What the task asks:
Below are entries. Reproduce exactly the lines between the line holding "LLimit _ _ s" and the line holding "t ← data_type", inclusive, and only those.

Input data:
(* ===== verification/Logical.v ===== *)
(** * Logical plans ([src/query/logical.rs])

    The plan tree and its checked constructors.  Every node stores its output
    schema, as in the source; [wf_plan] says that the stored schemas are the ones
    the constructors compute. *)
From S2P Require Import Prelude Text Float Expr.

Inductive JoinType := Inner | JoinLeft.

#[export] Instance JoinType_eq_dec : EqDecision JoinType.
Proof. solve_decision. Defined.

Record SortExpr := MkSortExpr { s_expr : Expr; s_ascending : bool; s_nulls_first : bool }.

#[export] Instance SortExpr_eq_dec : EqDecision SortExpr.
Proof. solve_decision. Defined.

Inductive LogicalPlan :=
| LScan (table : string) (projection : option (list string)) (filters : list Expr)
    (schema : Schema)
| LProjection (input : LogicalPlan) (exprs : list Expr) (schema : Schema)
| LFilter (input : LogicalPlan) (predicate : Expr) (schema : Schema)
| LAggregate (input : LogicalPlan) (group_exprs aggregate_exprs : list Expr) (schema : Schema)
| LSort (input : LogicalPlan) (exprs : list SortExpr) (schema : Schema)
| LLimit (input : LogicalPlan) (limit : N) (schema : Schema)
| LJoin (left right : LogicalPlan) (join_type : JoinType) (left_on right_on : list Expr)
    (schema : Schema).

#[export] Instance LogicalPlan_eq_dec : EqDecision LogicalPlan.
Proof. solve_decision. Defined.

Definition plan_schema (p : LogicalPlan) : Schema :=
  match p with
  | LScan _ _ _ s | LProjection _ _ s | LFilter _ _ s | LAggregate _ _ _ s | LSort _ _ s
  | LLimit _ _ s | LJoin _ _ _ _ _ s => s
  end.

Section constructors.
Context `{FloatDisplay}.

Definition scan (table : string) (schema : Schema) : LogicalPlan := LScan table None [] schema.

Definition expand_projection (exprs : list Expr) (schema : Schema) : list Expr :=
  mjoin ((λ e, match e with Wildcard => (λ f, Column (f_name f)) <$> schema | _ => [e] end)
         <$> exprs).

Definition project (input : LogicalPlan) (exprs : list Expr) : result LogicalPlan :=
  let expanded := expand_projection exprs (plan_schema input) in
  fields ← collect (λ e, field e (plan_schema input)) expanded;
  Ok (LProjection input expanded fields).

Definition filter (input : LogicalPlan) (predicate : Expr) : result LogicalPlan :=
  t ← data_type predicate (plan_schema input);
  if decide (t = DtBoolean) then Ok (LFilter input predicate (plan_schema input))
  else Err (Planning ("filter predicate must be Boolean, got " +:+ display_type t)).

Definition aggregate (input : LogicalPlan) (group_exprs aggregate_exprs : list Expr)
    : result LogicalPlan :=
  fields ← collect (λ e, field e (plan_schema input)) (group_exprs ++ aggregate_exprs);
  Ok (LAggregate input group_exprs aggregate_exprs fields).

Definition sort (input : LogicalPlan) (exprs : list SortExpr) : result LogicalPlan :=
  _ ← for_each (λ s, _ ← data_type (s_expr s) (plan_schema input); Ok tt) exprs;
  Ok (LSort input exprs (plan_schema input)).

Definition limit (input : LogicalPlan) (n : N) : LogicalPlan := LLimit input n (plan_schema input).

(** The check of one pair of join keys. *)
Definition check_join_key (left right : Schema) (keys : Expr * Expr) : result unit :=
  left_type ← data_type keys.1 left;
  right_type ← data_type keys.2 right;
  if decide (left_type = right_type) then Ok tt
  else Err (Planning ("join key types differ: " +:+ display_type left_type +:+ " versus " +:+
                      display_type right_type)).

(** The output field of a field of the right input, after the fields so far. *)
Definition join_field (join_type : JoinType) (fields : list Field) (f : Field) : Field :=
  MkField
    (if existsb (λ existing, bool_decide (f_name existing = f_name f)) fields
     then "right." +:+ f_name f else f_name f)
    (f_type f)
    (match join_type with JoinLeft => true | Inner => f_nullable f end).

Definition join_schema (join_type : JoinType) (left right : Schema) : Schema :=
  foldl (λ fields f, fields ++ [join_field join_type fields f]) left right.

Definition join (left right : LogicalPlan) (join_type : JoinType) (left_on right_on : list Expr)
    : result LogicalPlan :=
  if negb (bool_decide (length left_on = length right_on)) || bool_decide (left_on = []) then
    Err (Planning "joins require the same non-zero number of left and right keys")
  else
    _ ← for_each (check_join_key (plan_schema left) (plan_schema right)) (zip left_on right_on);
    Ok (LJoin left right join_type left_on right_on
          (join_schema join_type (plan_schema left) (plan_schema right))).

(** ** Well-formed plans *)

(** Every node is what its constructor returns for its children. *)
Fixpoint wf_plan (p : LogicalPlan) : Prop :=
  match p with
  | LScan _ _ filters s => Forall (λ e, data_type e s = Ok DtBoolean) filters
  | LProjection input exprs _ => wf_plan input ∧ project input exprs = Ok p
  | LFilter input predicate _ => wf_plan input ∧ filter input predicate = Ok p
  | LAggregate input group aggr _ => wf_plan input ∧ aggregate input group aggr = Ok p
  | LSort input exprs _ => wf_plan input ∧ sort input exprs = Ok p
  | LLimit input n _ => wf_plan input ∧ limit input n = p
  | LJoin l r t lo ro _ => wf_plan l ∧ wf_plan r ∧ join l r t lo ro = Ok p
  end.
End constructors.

Final answer:
  | LLimit _ _ s | LJoin _ _ _ _ _ s => s
  end.

Section constructors.
Context `{FloatDisplay}.

Definition scan (table : string) (schema : Schema) : LogicalPlan := LScan table None [] schema.

Definition expand_projection (exprs : list Expr) (schema : Schema) : list Expr :=
  mjoin ((λ e, match e with Wildcard => (λ f, Column (f_name f)) <$> schema | _ => [e] end)
         <$> exprs).

Definition project (input : LogicalPlan) (exprs : list Expr) : result LogicalPlan :=
  let expanded := expand_projection exprs (plan_schema input) in
  fields ← collect (λ e, field e (plan_schema input)) expanded;
  Ok (LProjection input expanded fields).

Definition filter (input : LogicalPlan) (predicate : Expr) : result LogicalPlan :=
  t ← data_type predicate (plan_schema input);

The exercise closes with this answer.